Excerpted data:

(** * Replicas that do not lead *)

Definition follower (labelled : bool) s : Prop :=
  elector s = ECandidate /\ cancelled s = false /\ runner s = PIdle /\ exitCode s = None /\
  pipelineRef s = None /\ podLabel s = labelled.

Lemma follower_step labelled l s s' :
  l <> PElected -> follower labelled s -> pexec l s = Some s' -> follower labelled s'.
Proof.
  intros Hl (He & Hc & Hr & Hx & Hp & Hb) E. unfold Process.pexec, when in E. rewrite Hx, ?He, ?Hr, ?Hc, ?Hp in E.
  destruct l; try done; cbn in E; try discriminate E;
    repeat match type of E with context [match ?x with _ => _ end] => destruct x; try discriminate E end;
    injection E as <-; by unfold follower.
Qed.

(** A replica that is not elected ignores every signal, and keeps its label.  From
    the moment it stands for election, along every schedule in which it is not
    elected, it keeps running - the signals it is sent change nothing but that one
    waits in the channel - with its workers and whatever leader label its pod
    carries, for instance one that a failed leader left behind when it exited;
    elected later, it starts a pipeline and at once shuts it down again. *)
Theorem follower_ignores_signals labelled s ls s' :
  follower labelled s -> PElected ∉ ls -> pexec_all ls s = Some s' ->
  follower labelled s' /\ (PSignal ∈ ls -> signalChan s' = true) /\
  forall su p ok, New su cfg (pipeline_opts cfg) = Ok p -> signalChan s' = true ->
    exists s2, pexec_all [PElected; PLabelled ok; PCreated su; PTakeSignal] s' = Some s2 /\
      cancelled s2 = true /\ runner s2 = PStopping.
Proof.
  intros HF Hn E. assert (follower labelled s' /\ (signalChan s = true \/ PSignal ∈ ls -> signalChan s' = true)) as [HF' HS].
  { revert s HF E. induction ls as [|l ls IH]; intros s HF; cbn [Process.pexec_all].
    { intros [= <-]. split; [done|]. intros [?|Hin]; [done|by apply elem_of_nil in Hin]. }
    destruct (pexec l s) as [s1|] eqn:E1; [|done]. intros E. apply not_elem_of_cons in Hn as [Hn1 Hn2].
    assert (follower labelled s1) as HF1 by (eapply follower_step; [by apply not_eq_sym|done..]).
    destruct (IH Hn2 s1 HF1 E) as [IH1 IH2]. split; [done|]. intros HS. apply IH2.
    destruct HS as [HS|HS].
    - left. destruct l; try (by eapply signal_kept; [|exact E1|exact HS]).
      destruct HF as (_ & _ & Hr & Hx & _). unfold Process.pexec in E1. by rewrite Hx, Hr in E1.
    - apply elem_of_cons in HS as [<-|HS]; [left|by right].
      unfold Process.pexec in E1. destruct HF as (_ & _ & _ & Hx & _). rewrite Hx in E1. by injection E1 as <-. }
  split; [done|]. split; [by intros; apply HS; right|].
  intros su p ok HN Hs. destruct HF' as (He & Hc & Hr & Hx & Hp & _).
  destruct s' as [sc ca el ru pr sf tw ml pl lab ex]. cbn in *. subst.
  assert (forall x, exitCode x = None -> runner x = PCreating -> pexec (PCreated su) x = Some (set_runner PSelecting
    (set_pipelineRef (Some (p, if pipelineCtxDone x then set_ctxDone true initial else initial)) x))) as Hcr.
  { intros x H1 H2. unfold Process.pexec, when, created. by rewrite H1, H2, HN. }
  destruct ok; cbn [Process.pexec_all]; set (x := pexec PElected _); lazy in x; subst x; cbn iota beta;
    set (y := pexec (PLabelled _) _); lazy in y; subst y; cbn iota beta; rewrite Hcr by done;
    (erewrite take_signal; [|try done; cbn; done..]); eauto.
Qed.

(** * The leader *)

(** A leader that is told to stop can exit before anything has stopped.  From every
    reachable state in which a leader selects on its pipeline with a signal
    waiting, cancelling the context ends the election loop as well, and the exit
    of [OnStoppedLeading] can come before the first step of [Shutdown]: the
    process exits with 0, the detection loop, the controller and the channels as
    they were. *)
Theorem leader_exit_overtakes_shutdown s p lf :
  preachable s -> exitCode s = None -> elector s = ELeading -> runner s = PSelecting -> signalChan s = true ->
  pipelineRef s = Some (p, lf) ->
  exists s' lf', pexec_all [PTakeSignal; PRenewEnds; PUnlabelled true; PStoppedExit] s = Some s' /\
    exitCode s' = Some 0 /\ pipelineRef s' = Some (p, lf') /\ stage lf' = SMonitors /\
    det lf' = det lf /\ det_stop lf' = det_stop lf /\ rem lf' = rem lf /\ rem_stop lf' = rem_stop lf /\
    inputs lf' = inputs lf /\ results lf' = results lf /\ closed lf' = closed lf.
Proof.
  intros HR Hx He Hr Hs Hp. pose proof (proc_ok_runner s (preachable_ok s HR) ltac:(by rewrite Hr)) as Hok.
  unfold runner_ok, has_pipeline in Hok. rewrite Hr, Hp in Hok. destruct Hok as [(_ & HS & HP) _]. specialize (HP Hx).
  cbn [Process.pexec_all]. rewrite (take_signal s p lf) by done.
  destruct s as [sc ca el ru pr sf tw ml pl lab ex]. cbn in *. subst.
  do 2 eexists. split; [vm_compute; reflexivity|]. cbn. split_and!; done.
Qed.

* * *

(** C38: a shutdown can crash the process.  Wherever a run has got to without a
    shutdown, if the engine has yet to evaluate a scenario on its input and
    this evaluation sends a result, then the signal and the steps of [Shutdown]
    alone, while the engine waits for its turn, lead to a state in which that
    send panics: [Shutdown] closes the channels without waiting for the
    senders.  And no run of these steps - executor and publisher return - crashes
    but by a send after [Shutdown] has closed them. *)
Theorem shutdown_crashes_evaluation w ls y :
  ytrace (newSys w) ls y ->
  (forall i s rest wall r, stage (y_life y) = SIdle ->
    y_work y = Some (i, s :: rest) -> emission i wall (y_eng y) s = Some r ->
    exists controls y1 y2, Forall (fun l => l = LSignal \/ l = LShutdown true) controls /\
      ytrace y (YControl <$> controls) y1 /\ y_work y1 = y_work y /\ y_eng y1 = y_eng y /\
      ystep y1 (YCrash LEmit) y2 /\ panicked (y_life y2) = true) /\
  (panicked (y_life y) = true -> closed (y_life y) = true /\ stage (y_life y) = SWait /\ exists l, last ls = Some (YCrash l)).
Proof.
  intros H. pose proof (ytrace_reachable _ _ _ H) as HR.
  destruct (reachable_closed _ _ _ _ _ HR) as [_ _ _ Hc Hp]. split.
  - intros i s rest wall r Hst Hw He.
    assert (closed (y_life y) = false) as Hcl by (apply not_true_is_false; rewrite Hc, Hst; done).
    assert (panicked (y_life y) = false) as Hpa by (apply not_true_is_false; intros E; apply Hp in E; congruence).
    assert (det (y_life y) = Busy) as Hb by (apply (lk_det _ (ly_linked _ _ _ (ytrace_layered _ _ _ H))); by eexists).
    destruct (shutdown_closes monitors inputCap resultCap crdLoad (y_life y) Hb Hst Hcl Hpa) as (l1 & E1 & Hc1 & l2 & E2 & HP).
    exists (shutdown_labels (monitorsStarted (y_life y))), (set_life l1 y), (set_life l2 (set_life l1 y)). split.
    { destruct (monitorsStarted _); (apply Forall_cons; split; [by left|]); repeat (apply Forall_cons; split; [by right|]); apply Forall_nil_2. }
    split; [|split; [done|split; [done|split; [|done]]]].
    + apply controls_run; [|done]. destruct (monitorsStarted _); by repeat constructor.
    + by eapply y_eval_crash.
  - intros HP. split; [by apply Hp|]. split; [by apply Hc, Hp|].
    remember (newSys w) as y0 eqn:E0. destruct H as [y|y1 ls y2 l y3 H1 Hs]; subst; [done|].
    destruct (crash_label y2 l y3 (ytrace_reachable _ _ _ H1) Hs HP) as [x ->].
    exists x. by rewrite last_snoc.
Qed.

Task details:
Return only the lines between the one holding "intros Hl (He" and the one holding "carries, for instance", inclusive, exactly as they appear above.

Answer section:
  intros Hl (He & Hc & Hr & Hx & Hp & Hb) E. unfold Process.pexec, when in E. rewrite Hx, ?He, ?Hr, ?Hc, ?Hp in E.
  destruct l; try done; cbn in E; try discriminate E;
    repeat match type of E with context [match ?x with _ => _ end] => destruct x; try discriminate E end;
    injection E as <-; by unfold follower.
Qed.

(** A replica that is not elected ignores every signal, and keeps its label.  From
    the moment it stands for election, along every schedule in which it is not
    elected, it keeps running - the signals it is sent change nothing but that one
    waits in the channel - with its workers and whatever leader label its pod
    carries, for instance one that a failed leader left behind when it exited;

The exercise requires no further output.